Mr. Cheney explained in the debate: "We're working with the Brits and the Germans and the French, who have been negotiating with the Iranians. We recently were actively involved in meeting with the Board of Governors of the International Atomic Energy Agency. And as I say, there will be a follow-up meeting in November, to determine whether or not Iran's living up to their commitments and obligations, and if they aren't, my guess is then the Board of Governors will recommend sending the whole matter to the United Nations Security Council for the application of international sanctions, which I think would be exactly the right way to go."
The Germans and the French? Weren't they the ones Mr. Bush was talking about yesterday when he said, "the senator would have America bend over backwards to satisfy a handful of governments with agendas different from our own." (Excerpts of Mr. Bush's remarks appear at page 11.)
The "Board of Governors of the International Atomic Energy Agency" and "the United Nations Security Council"? Weren't they the ones Mr. Bush was talking about yesterday when he said, "I'll never hand over America's security decisions to foreign leaders and international bodies that do not have America's interests at heart"?
We're tempted to suggest that Mr. Bush and Mr. Cheney debate the matter, but we're afraid Mr. Bush would lose: not on the substance, but on debating style.
Anyway, our sources have tried to clear things up for us in such a way that sophisticated viewers of tomorrow night's debate - and voters on Election Day - may want to keep in mind. When Mr. Cheney talks about bringing Iran to the U.N. Security Council and imposing international sanctions, he's not doing because he has any actual faith in the efficacy of such sanctions. He knows that the United Nations is widely discredited. Just this week, the U.N. was unapologetically acknowledging its practice of employing members of the Hamas terrorist group as "relief workers" in the West Bank and Gaza.

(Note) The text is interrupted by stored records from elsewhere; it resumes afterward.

Lemma remove_char_append c a b :
  Str.remove_char c (a ++ b) = Str.remove_char c a ++ Str.remove_char c b.
Proof.
  induction a as [|x r IH]; [reflexivity|].
  change (String x r ++ b) with (String x (r ++ b)). cbn [Str.remove_char].
  destruct (Ascii.eqb c x); [exact IH|]. rewrite IH. reflexivity.
Qed.

Lemma before_char_append c a b :
  Str.mem c a = false -> Str.before_char c (a ++ String c b) = a.
Proof.
  induction a as [|x r IH].
  - intros _. change ("" ++ String c b) with (String c b).
    cbn [Str.before_char]. now rewrite Ascii.eqb_refl.
  - cbn [Str.mem]. rewrite orb_false_iff. intros [Hx Hr].
    change (String x r ++ String c b) with (String x (r ++ String c b)).
    cbn [Str.before_char]. rewrite Hx. now rewrite IH.
Qed.

Lemma length_append a b : String.length (a ++ b) = String.length a + String.length b.
Proof.
  induction a as [|x r IH]; [reflexivity|].
  change (String x r ++ b) with (String x (r ++ b)). cbn [String.length]. now rewrite IH.
Qed.

End MoreStr.

Module MoreNames.
Import JsDate DateFacts PadFacts NameFacts MoreStr.

Lemma mem_pad c k n :
  (nat_of_ascii c < 48 \/ 57 < nat_of_ascii c)%nat -> Str.mem c (pad k n) = false.
Proof.
  intros Hc. induction k as [|k IH]; [reflexivity|].
  cbn [pad Str.mem]. now rewrite (digit_not c _ Hc), IH.
Qed.

Lemma length_pad k n : String.length (pad k n) = k.
Proof.
  induction k as [|k IH]; [reflexivity|]. cbn [pad String.length]. now rewrite IH.
Qed.

Lemma mem_yearString y : Str.mem "." (yearString y) = false.
Proof.
  unfold yearString. destruct (_ && _)%bool; [apply mem_pad; vm_compute; lia|].
  rewrite mem_append, mem_pad by (vm_compute; lia). now destruct (y <? 0)%Z.
Qed.

Lemma toISOString_split t :
  toISOString t = seconds_part t ++ String "." (pad 3 (msFromTime t) ++ "Z").
Proof.
  unfold toISOString, seconds_part. rewrite !StrFacts.append_assoc. reflexivity.
Qed.
Lemma isabs_join a b : isabs a = true → isabs (join a b) = true.
Proof.
  unfold isabs, join. intros Ha.
  destruct (Py.startswith b "/") eqn:Hb; [done|].
  destruct a as [|x a]; [done|]. by destruct (_ || _).
Qed.

Lemma abspath_of_abs cwd1 cwd2 p : isabs p = true → abspath cwd1 p = abspath cwd2 p.
Proof. unfold abspath. by intros ->. Qed.

Lemma abspath_isabs cwd p : isabs p = true → isabs (abspath cwd p) = true.
Proof. unfold abspath. intros Hp. rewrite Hp. by apply isabs_normpath. Qed.

End PathFacts.

(** ** Sandboxed file access *)

Section Sandbox.

Import FileSystem.

Lemma violation_is_refusal action :
  is_refusal (Some (security_violation action)) = Some (security_violation action).
Proof. reflexivity. Qed.

(** The containment check answers [None] only for paths under the root. *)
Lemma assert_within_root_sound abs_path path action root :
  ¬ posixpath.comps root `prefix_of` posixpath.comps abs_path →
  _assert_within_root abs_path path action root
  = inl (Some (security_violation action)).
Proof.
  intros Hout. unfold _assert_within_root.
  destruct (posixpath.commonpath abs_path root) as [c| |] eqn:Hc.
  - case_bool_decide as Hne; [done|].
    exfalso. apply Hout. apply commonpath_is_root.
    destruct (decide (c = root)) as [->|]; [done|]. exfalso; auto.
  - done.
  - by apply commonpath_never_out_of_range in Hc.
Qed.

(** C2.  An operation on a path that resolves outside the project root
    answers with the containment-violation text and leaves the file
    system as it was: [write_file] returns the state it received, and
    [read_file] has no state to change. *)
Theorem escaping_path_is_refused cwd fs path text project_root :
  ¬ within_root cwd project_root path →
  write_file cwd fs path text project_root
  = ("Error: Security violation. Cannot write outside project root.", fs)
  ∧ read_file cwd fs path project_root
    = "Error: Security violation. Cannot read outside project root.".
Proof.
  intros Hout. unfold within_root, resolved in Hout.
  unfold write_file, read_file.
  rewrite !assert_within_root_sound by done.
  by rewrite !violation_is_refusal.
Qed.

Lemma escaping_path_is_refused_witness :
  ¬ within_root "/" (Some "/srv/proj") "../proj_evil/x"
  ∧ write_file "/" demo_fs "../proj_evil/x" "boom" (Some "/srv/proj")
    = ("Error: Security violation. Cannot write outside project root.", demo_fs)
  ∧ read_file "/" demo_fs "../proj_evil/x" (Some "/srv/proj")
    = "Error: Security violation. Cannot read outside project root.".
Proof.
  assert (¬ within_root "/" (Some "/srv/proj") "../proj_evil/x") as Hout.
  { intros [k Hk]. vm_compute in Hk. discriminate Hk. }
  split; [exact Hout|].
  exact (escaping_path_is_refused "/" demo_fs "../proj_evil/x" "boom"
           (Some "/srv/proj") Hout).
Defined.

(** C3.  [list_dir] has no containment check: asked for [..] under the
    root [/srv/proj], a path outside the root, it answers with the
    entries of [/srv]. *)
Theorem list_dir_escapes :
  ¬ within_root "/" (Some "/srv/proj") ".."
  ∧ list_dir "/" demo_fs ".." (Some "/srv/proj")
    = Py.join (String "010"%char "") ["secret.txt"; "proj"]
  ∧ read_file "/" demo_fs ".." (Some "/srv/proj")
    = "Error: Security violation. Cannot read outside project root.".
Proof.
  split; [|split].
  - intros [k Hk]. vm_compute in Hk. discriminate Hk.
  - vm_compute. reflexivity.
  - vm_compute. reflexivity.
Qed.

(** *** The root an operation resolves against *)

Lemma root_of_absolute cwd root :
  posixpath.isabs root = true → root_or_cwd cwd (Some root) = root.
Proof. unfold root_or_cwd. by destruct root. Qed.

(** C4 as stated fails: called without a root, as the legacy tool
    wrappers do, [write_file] resolves the path against the working
    directory, so two processes in different directories write two
    different files. *)
Lemma root_defaults_to_cwd :
  resolved "/srv" None "a.txt" = "/srv/a.txt"
  ∧ resolved "/srv/proj" None "a.txt" = "/srv/proj/a.txt"
  ∧ (write_file "/srv" demo_fs "a.txt" "x" None).2 !! ["srv"; "a.txt"]
    = Some (OS.File "x")
  ∧ (write_file "/srv/proj" demo_fs "a.txt" "x" None).2 !! ["srv"; "a.txt"]
    = None
  ∧ ¬ (∀ cwd cwd' fs path text project_root,
         write_file cwd fs path text project_root
         = write_file cwd' fs path text project_root).
Proof.
  split; [|split; [|split; [|split]]].
  1-4: vm_compute; reflexivity.
  intros H. specialize (H "/srv" "/srv/proj" demo_fs "a.txt" "x" None).
  apply (f_equal (λ r, r.2 !! ["srv"; "a.txt"])) in H.
  vm_compute in H. discriminate H.
Qed.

And the interim Iraqi government was accusing a U.N. official in charge of the sanctions on Iraq, Benon Sevan, of having personally received oil rights from Saddam Hussein that were worth $1.2 million.
Instead, taking the Iran file to the U.N. Security Council and imposing sanctions that Iran will violate is a trap that will allow America to portray the regime in Tehran, as, like Saddam Hussein, a violator of international law. It sets the stage for American action either to disarm Iran or to change the regime in Tehran, as America did in Baghdad. The wisdom of such a strategy can be debated - it's hard to believe that Security Council members like Russia and Red China, which have aided Iran's nuclear and missile programs, will now side against it. But America went to the U.N. before liberating Iraq, too. When it came down to it, Mr. Bush was not deterred by opposition from permanent members of the Security Council.
When the Kerry-Edwards team talks about the French and the United Nations, though, they are not doing so as a prelude to American action. The senators are doing so in the misguided belief that the collection of corrupt bureaucrats and ambassadors of dictatorships that sit at Turtle Bay can actually be relied upon to protect America.
It is a dangerous delusion. And it is a difference that, for all the mixed messages, Mr. Bush actually articulated yesterday with impressive clarity.